(Collected data)
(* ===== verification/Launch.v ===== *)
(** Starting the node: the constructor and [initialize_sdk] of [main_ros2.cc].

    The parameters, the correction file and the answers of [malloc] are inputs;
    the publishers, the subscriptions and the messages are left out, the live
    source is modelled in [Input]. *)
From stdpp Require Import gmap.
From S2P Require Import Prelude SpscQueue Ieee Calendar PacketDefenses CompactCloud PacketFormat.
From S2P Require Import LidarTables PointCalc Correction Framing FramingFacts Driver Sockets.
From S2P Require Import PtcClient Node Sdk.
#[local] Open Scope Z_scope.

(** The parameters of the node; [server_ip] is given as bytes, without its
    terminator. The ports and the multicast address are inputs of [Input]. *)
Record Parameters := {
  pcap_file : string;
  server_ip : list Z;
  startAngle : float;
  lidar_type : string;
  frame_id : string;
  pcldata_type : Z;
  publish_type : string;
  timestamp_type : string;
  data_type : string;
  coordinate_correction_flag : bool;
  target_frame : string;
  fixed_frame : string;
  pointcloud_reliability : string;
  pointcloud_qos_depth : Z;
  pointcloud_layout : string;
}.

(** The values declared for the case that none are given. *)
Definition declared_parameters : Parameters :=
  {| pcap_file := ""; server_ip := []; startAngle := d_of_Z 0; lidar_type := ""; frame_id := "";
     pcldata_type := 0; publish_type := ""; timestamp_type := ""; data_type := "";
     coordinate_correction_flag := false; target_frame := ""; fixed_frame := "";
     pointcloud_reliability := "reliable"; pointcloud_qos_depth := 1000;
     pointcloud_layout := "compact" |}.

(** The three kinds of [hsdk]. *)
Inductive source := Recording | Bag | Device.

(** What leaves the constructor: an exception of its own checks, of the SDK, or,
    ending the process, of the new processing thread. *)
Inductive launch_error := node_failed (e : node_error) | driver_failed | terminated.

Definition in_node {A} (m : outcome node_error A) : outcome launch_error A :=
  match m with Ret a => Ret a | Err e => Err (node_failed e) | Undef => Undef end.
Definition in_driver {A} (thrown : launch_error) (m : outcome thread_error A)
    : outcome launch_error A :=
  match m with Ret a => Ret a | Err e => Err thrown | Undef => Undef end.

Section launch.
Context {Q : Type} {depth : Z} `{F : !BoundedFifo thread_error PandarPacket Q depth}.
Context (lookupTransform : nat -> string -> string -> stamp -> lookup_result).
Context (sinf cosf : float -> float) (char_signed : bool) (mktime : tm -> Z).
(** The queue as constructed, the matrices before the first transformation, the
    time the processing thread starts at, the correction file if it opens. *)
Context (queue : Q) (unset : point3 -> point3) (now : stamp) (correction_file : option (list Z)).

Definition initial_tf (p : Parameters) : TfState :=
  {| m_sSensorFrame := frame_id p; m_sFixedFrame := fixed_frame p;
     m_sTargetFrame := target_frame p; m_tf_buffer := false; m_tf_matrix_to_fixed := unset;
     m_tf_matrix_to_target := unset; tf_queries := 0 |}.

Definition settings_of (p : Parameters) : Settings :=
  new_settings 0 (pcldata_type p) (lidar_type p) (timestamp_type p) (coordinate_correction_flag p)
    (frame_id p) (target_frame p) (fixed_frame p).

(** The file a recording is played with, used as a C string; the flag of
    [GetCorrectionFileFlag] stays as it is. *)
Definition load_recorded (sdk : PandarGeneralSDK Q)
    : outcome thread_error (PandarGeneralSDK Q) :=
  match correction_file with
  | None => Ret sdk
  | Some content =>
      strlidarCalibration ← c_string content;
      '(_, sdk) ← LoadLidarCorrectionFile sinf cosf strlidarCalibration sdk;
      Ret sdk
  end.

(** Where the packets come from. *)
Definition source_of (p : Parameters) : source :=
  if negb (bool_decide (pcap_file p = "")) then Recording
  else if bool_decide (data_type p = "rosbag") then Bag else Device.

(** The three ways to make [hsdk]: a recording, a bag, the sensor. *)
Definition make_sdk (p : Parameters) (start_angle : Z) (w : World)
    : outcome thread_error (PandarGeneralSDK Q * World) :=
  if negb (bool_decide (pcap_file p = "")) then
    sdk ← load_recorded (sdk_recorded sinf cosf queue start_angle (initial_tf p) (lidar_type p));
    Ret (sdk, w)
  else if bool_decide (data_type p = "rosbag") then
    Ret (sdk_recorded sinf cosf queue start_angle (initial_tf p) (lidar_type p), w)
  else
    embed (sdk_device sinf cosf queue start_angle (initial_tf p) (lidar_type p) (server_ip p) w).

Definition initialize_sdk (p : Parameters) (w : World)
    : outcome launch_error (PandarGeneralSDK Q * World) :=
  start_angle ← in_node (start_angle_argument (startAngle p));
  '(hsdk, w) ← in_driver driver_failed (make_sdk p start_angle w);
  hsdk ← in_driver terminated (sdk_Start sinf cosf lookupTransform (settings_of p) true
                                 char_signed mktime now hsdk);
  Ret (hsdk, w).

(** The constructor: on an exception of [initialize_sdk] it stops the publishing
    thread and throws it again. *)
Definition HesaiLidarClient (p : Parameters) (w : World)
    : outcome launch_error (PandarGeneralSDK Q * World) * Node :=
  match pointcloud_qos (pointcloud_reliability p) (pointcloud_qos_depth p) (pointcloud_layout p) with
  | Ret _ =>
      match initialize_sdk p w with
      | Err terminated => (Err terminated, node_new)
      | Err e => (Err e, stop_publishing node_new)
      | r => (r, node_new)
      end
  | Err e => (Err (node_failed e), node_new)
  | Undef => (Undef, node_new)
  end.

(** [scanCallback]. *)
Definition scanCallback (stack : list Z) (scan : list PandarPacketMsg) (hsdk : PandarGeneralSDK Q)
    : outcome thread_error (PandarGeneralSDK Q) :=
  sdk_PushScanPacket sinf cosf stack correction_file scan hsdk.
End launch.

**What you will do:**
Using the records above, repeat exactly the lines from the first one through the line with "From S2P Require Import Prelude".

**Written answer:**
(* ===== verification/Launch.v ===== *)
(** Starting the node: the constructor and [initialize_sdk] of [main_ros2.cc].

    The parameters, the correction file and the answers of [malloc] are inputs;
    the publishers, the subscriptions and the messages are left out, the live
    source is modelled in [Input]. *)
From stdpp Require Import gmap.
From S2P Require Import Prelude SpscQueue Ieee Calendar PacketDefenses CompactCloud PacketFormat.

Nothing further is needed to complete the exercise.